SHMA Cont. Geologists in the Seismic Hazard Zonation Program gather existing geological, geophysical and geotechnical: Produce the Seismic Hazard Zone Maps. Designate as Zones of Required Investigation (ZORI) Prone to liquefaction and earthquake–induced landslides. The SHMA requires site-specific geotechnical investigations within ZORI’s To identify and evaluate seismic hazards and formulate mitigation measures prior to permitting
Liquefaction Liquefaction is a process by which sediments below the water table temporarily lose strength during an earthquake and behave as a viscous liquid rather than a solid. Liquefaction is restricted to certain geologic and hydrologic environments, primarily recently deposited sand and silt in areas with high groundwater levels. The process of liquefaction involves seismic waves passing through saturated granular layers, distorting the granular structure and causing the particles to collapse. This causes the granular layer to behave temporarily as a viscous liquid rather than a solid, resulting in liquefaction. USGS has maps to identify areas: MAP
Lateral Spreading and Lurching Lateral spreading is lateral ground movement, with some vertical component, as a result of liquefaction. The soil rides on top of the liquefied layer Lurching is the movement of the ground surface toward an open face when the soil liquefies. An open face could be a graded slope, stream bank, canal face, gully, or other similar feature.

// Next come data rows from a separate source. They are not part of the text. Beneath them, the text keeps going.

(* ===== verification/Pickers.v ===== *)
(** plugins/modelselector/picker: the shared random source and shuffle, and
    the max-score, random and weighted-random pickers. The Go library's
    [rand.Shuffle], [slices.SortStableFunc], [slices.SortFunc] and
    [cmp.Compare] are modelled as they work; the random draws, [math.Pow] and
    the order in which [SortFunc] leaves equal elements of long slices are
    parameters. *)

From Corelib Require Import SpecFloat.
From Stdlib Require Import String.
From S2P Require Import Prelude GoFloat GoValue Envoy Message World Datalayer ModelSelector.

Local Open Scope string_scope.
Local Open Scope list_scope.

(** ** The environment *)

(** The random source: [uint64n n] draws from [0, n), [Float64] from [0, 1). *)
Class Rand (W : Type) : Type := {
  uint64n : Z → W → Z * W;
  Float64 : W → float64 * W;
  uint64n_range n w : (0 < n)%Z → (0 ≤ (uint64n n w).1 < n)%Z
}.

Class MathPow : Type := { math_Pow : float64 → float64 → float64 }.

(** ** Sorting *)

Section sort.
Context {A : Type} (cmp : A → A → Z).

(** Insert [x] after the last element that is not greater than it: what one
    round of the insertion sort does to the sorted part before it. *)
Fixpoint insert_back (x : A) (rev_sorted : list A) : list A :=
  match rev_sorted with
  | [] => [x]
  | y :: l => if (cmp x y <? 0)%Z then y :: insert_back x l else x :: y :: l
  end.

(** The sorted part is kept reversed: its last element comes first. *)
Definition insertion_sort (l : list A) : list A :=
  reverse (foldl (λ acc x, insert_back x acc) [] l).

(** On the elements that satisfy [P], [cmp] comes from a total preorder. *)
Record preorder_cmp (P : A → Prop) : Prop :=
  { cmp_trans x y z : P x → P y → P z →
      (cmp x y <= 0)%Z → (cmp y z <= 0)%Z → (cmp x z <= 0)%Z;
    cmp_asym x y : P x → P y → (cmp x y < 0)%Z ↔ ¬ (cmp y x <= 0)%Z }.

Lemma insert_back_perm x l : insert_back x l ≡ₚ x :: l.
Proof.
  induction l as [|y l IH]; simpl; [done|]. destruct (cmp x y <? 0)%Z; [|done].
  rewrite IH. constructor.
Qed.

Lemma insertion_sort_perm l : insertion_sort l ≡ₚ l.
Proof.
  unfold insertion_sort. rewrite reverse_Permutation.
  assert (∀ l acc, foldl (λ acc x, insert_back x acc) acc l ≡ₚ l ++ acc) as H.
  { clear. induction l as [|x l IH]; intros acc; simpl; [done|].
    rewrite IH, insert_back_perm. by rewrite Permutation_middle. }
  by rewrite H, app_nil_r.
Qed.

(** No element comes after one it is smaller than. *)
Definition ge_cmp (y x : A) : Prop := (cmp x y <= 0)%Z.

Lemma insert_back_sorted P x l :
  preorder_cmp P → P x → Forall P l → StronglySorted ge_cmp l →
  StronglySorted ge_cmp (insert_back x l).
Proof.
  intros Hc Hx HP Hs. revert HP. induction Hs as [|y l Hl IH Hy]; intros HP; simpl;
    [by repeat constructor|].
  apply Forall_cons in HP as [Hy' HP].
  destruct (Z.ltb_spec (cmp x y) 0) as [Hlt|Hge].
  - constructor; [by apply IH|]. rewrite insert_back_perm. constructor; [|done].
    unfold ge_cmp. lia.
  - assert (cmp y x <= 0)%Z as Hyx.
    { destruct (decide (cmp y x <= 0)%Z) as [|Hn]; [done|]. apply (cmp_asym P Hc) in Hn; [lia|done..]. }
    constructor; [by constructor|]. constructor; [done|].
    apply Forall_forall. intros z Hz. rewrite Forall_forall in HP, Hy. unfold ge_cmp in *.
    apply (cmp_trans P Hc z y x); auto.
Qed.

Lemma StronglySorted_snoc {B} (R : B → B → Prop) l x :
  StronglySorted R l → Forall (λ y, R y x) l → StronglySorted R (l ++ [x]).
Proof.
  induction 1 as [|y l Hl IH Hy]; intros Hx; simpl; [by repeat constructor|].
  apply Forall_cons in Hx as [Hyx Hx]. constructor; [by apply IH|].
  apply Forall_app. by split; [|constructor].
Qed.

Lemma StronglySorted_reverse {B} (R : B → B → Prop) l :
  StronglySorted R l → StronglySorted (flip R) (reverse l).
Proof.
  induction 1 as [|y l Hl IH Hy]; [by constructor|]. rewrite reverse_cons.
  apply StronglySorted_snoc; [done|]. by apply Forall_reverse.
Qed.

Lemma insertion_sort_sorted P l :
  preorder_cmp P → Forall P l → StronglySorted (λ x y, cmp x y <= 0)%Z (insertion_sort l).
Proof.
  intros Hc HP. unfold insertion_sort. apply (StronglySorted_reverse ge_cmp).
  assert (∀ l acc, Forall P l → Forall P acc → StronglySorted ge_cmp acc →
    StronglySorted ge_cmp (foldl (λ acc x, insert_back x acc) acc l)) as H.
  { clear l HP. induction l as [|x l IH]; intros acc Hl Hacc Ha; simpl; [done|].
    apply Forall_cons in Hl as [Hx Hl]. apply IH; [done| |by eapply insert_back_sorted].
    rewrite insert_back_perm. by constructor. }
  apply H; [done|constructor..].
Qed.
End sort.

(** [slices.SortStableFunc] is determined by stability when [cmp] is a
    preorder. *)
Definition SortStableFunc {A} (cmp : A → A → Z) (l : list A) : list A := insertion_sort cmp l.

(** [slices.SortFunc] sorts up to 12 elements by insertion; longer slices by
    pattern-defeating quicksort, which is left open. *)
Class PdqSort : Type := {
  pdqsort : ∀ {A}, (A → A → Z) → list A → list A;
  pdqsort_perm {A} (cmp : A → A → Z) l : pdqsort cmp l ≡ₚ l;
  pdqsort_sorted {A} (cmp : A → A → Z) P l :
    preorder_cmp cmp P → Forall P l → StronglySorted (λ x y, cmp x y <= 0)%Z (pdqsort cmp l)
}.

#[export] Program Instance pdqsort_std : PdqSort | 100 := {
  pdqsort := @insertion_sort
}.
Next Obligation. intros. apply insertion_sort_perm. Qed.
Next Obligation. intros. by eapply insertion_sort_sorted. Qed.

Definition SortFunc `{PdqSort} {A} (cmp : A → A → Z) (l : list A) : list A :=
  if (length l <=? 12)%nat then insertion_sort cmp l else pdqsort cmp l.

Lemma SortFunc_perm `{PdqSort} {A} (cmp : A → A → Z) l : SortFunc cmp l ≡ₚ l.
Proof. unfold SortFunc. case_match; [apply insertion_sort_perm|apply pdqsort_perm]. Qed.

Lemma SortFunc_sorted `{PdqSort} {A} (cmp : A → A → Z) P l :
  preorder_cmp cmp P → Forall P l → StronglySorted (λ x y, cmp x y <= 0)%Z (SortFunc cmp l).
Proof.
  intros. unfold SortFunc. case_match; [by eapply insertion_sort_sorted|by eapply pdqsort_sorted].
Qed.

(** [cmp.Compare] on floats: a NaN is less than every number. *)
Definition cmp_Compare (x y : float64) : Z :=
  match is_nan x, is_nan y with
  | true, true => 0
  | true, false => -1
  | false, true => 1
  | false, false => if flt x y then -1 else if flt y x then 1 else 0
  end%Z.

(** ** The shuffle *)

Section shuffle.
Context {W : Type} `{RD : !Rand W}.

(** [l[i], l[j] = l[j], l[i]]. *)
Definition swap {A} (i j : nat) (l : list A) : list A :=
  match l !! i, l !! j with
  | Some x, Some y => <[j := x]> (<[i := y]> l)
  | _, _ => l
  end.

(** [for i := n - 1; i > 0; i-- { j := uint64n(i + 1); swap(i, j) }], from [i]. *)
Fixpoint shuffle_loop {A} (i : nat) (w : W) (l : list A) : W * list A :=
  match i with
  | O => (w, l)
  | S i' =>
      let '(j, w) := uint64n (Z.of_nat i + 1) w in
      shuffle_loop i' w (swap i (Z.to_nat j) l)
  end.

Definition ShuffleScoredModels (w : W) (scoredModels : list ScoredModel) :
    W * list ScoredModel :=
  shuffle_loop (length scoredModels - 1) w scoredModels.

Lemma swap_perm {A} i j (l : list A) : swap i j l ≡ₚ l.
Proof.
  unfold swap. destruct (l !! i) as [x|] eqn:Ei; [|done].
  destruct (l !! j) as [y|] eqn:Ej; [|done].
  destruct (decide (i = j)) as [->|Hne].
  - assert (x = y) as -> by congruence. by rewrite !list_insert_id by (rewrite ?list_insert_id; done).
  - apply lookup_lt_Some in Ei as Hi. apply lookup_lt_Some in Ej as Hj.
    apply Permutation_inj. split; [by rewrite !length_insert|].
    exists (λ k, if decide (k = i) then j else if decide (k = j) then i else k).
    split; [intros a b; repeat case_decide; congruence|].
    intros k. destruct (decide (k = j)) as [->|Hj'];
      [rewrite list_lookup_insert_eq by (by rewrite length_insert)
      |rewrite list_lookup_insert_ne by done;
       destruct (decide (k = i)) as [->|Hi'];
       [rewrite list_lookup_insert_eq by done|rewrite list_lookup_insert_ne by done]];
      repeat case_decide; congruence.
Qed.

Lemma length_swap {A} i j (l : list A) : length (swap i j l) = length l.
Proof. by rewrite swap_perm. Qed.

Lemma shuffle_loop_perm {A} i w (l : list A) : (shuffle_loop i w l).2 ≡ₚ l.
Proof.
  revert w l. induction i as [|i IH]; intros w l; simpl; [done|].
  destruct (uint64n _ w) as [j w']. by rewrite IH, swap_perm.
Qed.
End shuffle.

(** ** The pickers *)

Section pickers.
Context {W : Type} `{RD : !Rand W} `{MP : MathPow} `{PQ : PdqSort}.

(** The first element of a slice; an empty one panics. *)
Definition first_model (l : list Ptr) : res PipelineRunResult :=
  match l with
  | [] => Panic "index out of range [0] with length 0"
  | m :: _ => Ok {| TargetModel := Some m |}
  end.

Definition MaxScorePickerType : string := "max-score-picker".

(** Highest score first. *)
Definition compare_scores (i j : ScoredModel) : Z :=
  (if flt (Score j) (Score i) then -1 else if flt (Score i) (Score j) then 1 else 0)%Z.

Definition MaxScore_Pick (w : W) (cs : CycleState) (scoredModels : list ScoredModel) :
    res (W * CycleState * option PipelineRunResult) :=
  let '(w, scoredModels) := ShuffleScoredModels w scoredModels in
  r ← first_model (sm_Model <$> SortStableFunc compare_scores scoredModels);
  Ok (w, cs, Some r).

Landslide Hazard Mapping Act Produced from 1986 through 1995, as directed by the now-repealed Landslide Hazard Mapping Act. Online Resource: MAPs
Landslides Categorized as either 1) rock, 2) soil, or 3) rock and soil. Rock= refers to hard or firm bedrock that was intact and in place prior to slope movement. Soil=means unconsolidated particles or poorly cemented rock or aggregates. Soil is also distinguished further on the basis of texture: Debris (coarse fragments) Earth (fine fragments)
Landslide Classification 1) Falls: Masses of soil or rock that dislodge from steep slopes and free-fall, bounce, or roll downslope. 2) Topples: Move by the forward pivoting of a mass around an axis below the displaced mass. 3) Spreads: Commonly induced by liquefaction of material in an earthquake, move by horizontal extension and shear or tensile fractures. 4) Slides: Displace masses of material along one or more discrete planes. Rotational: Sliding the slide plane is curved and the mass rotates backwards around an axis parallel to the slope Translational: Sliding the failure surface is more or less planar and the mass moves parallel to the ground surface 5) Flows : mobilize as a deforming, viscous mass without a discrete failure plane.
Hazardous Minerals of CA Asbestos-Inhalation of asbestos fibers may cause cancer. Most commonly, asbestos occurrences are associated with serpentinite and partially serpentinized ultramafic rocks. Mercury- Mercury from historic mercury mines or gold mines has entered a number of watersheds in California. Radon- Gas is a naturally-occurring, radioactive gas that is invisible and odorless. It forms from the radioactive decay of small amounts of uranium and thorium naturally present in rocks and soils.